Abstract
Serum sickness or serum sickness-like reactions (SSLRs) constitute a rare complication that manifests in individuals after receiving vaccinations. In this case report, we present a patient with typical symptoms of SSLRs after pneumococcal vaccination. The time course of this disease and our diagnostic process are documented in detail. The literature related to serum sickness and SSLRs is also reviewed.
Keywords: serum sickness-like reactions, serum sickness, pneumococcal vaccine, side effects, arthritis
Introduction
Pneumococcal vaccination protects against Streptococcus pneumoniae (S. pneumoniae), which is the most common pathogen causing community-acquired pneumonia in Taiwan. Pneumococcal vaccination is very common since it is part of the immunization schedule in children and is also indicated in elderly people and adults with health conditions that put them at increased risk of pneumococcal infection or its complications. Serum sickness is an immune response caused by type III hypersensitivity reaction [1], which is associated with heterologous serum exposure to agents such as the rabies vaccine, antivenom, and murine monoclonal antibodies [2-4]. Serum sickness-like reactions (SSLRs), the pathophysiology of which is not fully understood, are reactions to drugs, infections, and vaccines that cause symptoms similar to serum sickness. Vaccine-induced SSLRs are rare, and only a few cases of pneumococcal vaccine-induced SSLRs have been reported [5,6]. In this report, we present the first case of SSLRs after pneumococcal vaccination in an immunocompetent adult.
Case presentation
A 63-year-old man with type II diabetes, hypertension, and dyslipidemia presented to our emergency department with sudden-onset left inguinal pain for one day. Nine days earlier, he had received, for the first time in his life, a 13-valent pneumococcal conjugate vaccine (Prevnar 13; Pfizer Inc., Brooklyn, NY). Rashes had developed bilaterally on the lower limbs one week later, which had gradually extended to the trunk region the next day. No skin rash had been identified on the injection site (middle of his left deltoid muscle). The patient did not have an allergy history to any kind of food or medication. On the ninth day, he had developed left inguinal pain, which prevented him from walking. Thus, he had been referred to our hospital.

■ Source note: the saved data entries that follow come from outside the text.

(*@ controllers/addon/package_operator_reconciler.go:283-287 getExistingClusterObjectTemplate *)
Definition getExistingClusterObjectTemplate (addon : Addon) : M St (ClusterObjectTemplate + error) :=
  k8s_Get Cached KClusterObjectTemplate (mkKey (Namespace (a_Meta addon)) (a_Name addon)).

(*@ controllers/addon/package_operator_reconciler.go:269-281 ensureClusterObjectTemplateTornDown *)
Definition ensureClusterObjectTemplateTornDown : M St (option error) :=
  let* addon := get_addon in
  let* r := getExistingClusterObjectTemplate addon in
  match r with
  | inr err =>
      if IsNotFound (Some err) then mpure None
      else mpure (Some (ErrWrap "getting ClusterObjectTemplate object: " err))
  | inl existing =>
      let* err := k8s_Delete KClusterObjectTemplate (meta_key (cot_Meta existing)) in
      match err with
      | Some e => mpure (Some (ErrWrap "deleting ClusterObjectTemplate object: " e))
      | None => mpure None
      end
  end.

(*@ controllers/addon/package_operator_reconciler.go:241-243 SetAddonUnreadyStatus *)
Definition pko_SetAddonUnreadyStatus : M St unit := report reportUnreadyClusterObjectTemplate.

(** The Available condition is True and current. *)
(*@ controllers/addon/package_operator_reconciler.go:235-237 availableCondition *)
Definition template_available (cot : ClusterObjectTemplate) : bool :=
  match FindStatusCondition (cot_Conditions cot) PackageAvailable with
  | None => false
  | Some c =>
      (cond_Status c =s? ConditionTrue) &&
      (cond_ObservedGeneration c =? Generation (cot_Meta cot))%Z
  end.

(*@ controllers/addon/package_operator_reconciler.go:245-252 updateAddonStatus *)
Definition updateAddonStatus (clusterObjectTemplate : ClusterObjectTemplate) : M St unit :=
  match FindStatusCondition (cot_Conditions clusterObjectTemplate) PackageAvailable with
  | None => pko_SetAddonUnreadyStatus
  | Some c =>
      if negb (cond_ObservedGeneration c =? Generation (cot_Meta clusterObjectTemplate))%Z ||
         negb (cond_Status c =s? ConditionTrue)
      then pko_SetAddonUnreadyStatus else mpure tt
  end.

(** The specification wanted for an Addon. *)
(*@ controllers/addon/package_operator_reconciler.go:103-176 templateString *)
Definition desired_template_spec (addon : Addon) (image : string) (info : OcmClusterInfo)
    (ns : string) : ObjectTemplateSpec :=
  let name := a_Name addon in
  mkOTSpec
    (PkoPkgTemplate pko_GroupVersion name image ParametersConfigKey
       ClusterIDConfigKey ClusterID OcmClusterIDConfigKey (info_ID info)
       OcmClusterNameConfigKey (info_Name info) TargetNamespaceConfigKey ns SendGridConfigKey)
    [ secret_source ("addon-" +:+ name +:+ "-parameters") ns ".data" ParametersConfigKey;
      secret_source (name +:+ "-deadmanssnitch") ns ".data.SNITCH_URL" DeadMansSnitchUrlConfigKey;
      secret_source (name +:+ "-pagerduty") ns ".data.PAGERDUTY_KEY" PagerDutyKeyConfigKey;
      secret_source (name +:+ "-smtp") ns ".data" SendGridConfigKey ].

On examination, his body temperature was 38.2 °C, pulse rate was 100 beats per minute, respiratory rate was 15 breaths per minute, and blood pressure was 126/53 mmHg. His left hip revealed no swelling or local heat; however, pain upon passive or active movement in the left hip joint was noted. His back was extensively covered with erythematous urticarial plaques (Figure 1), and his bilateral thighs were covered with erythematous patches (Figure 2). None of the skin lesions were itchy or painful. No lymphadenopathies were noted.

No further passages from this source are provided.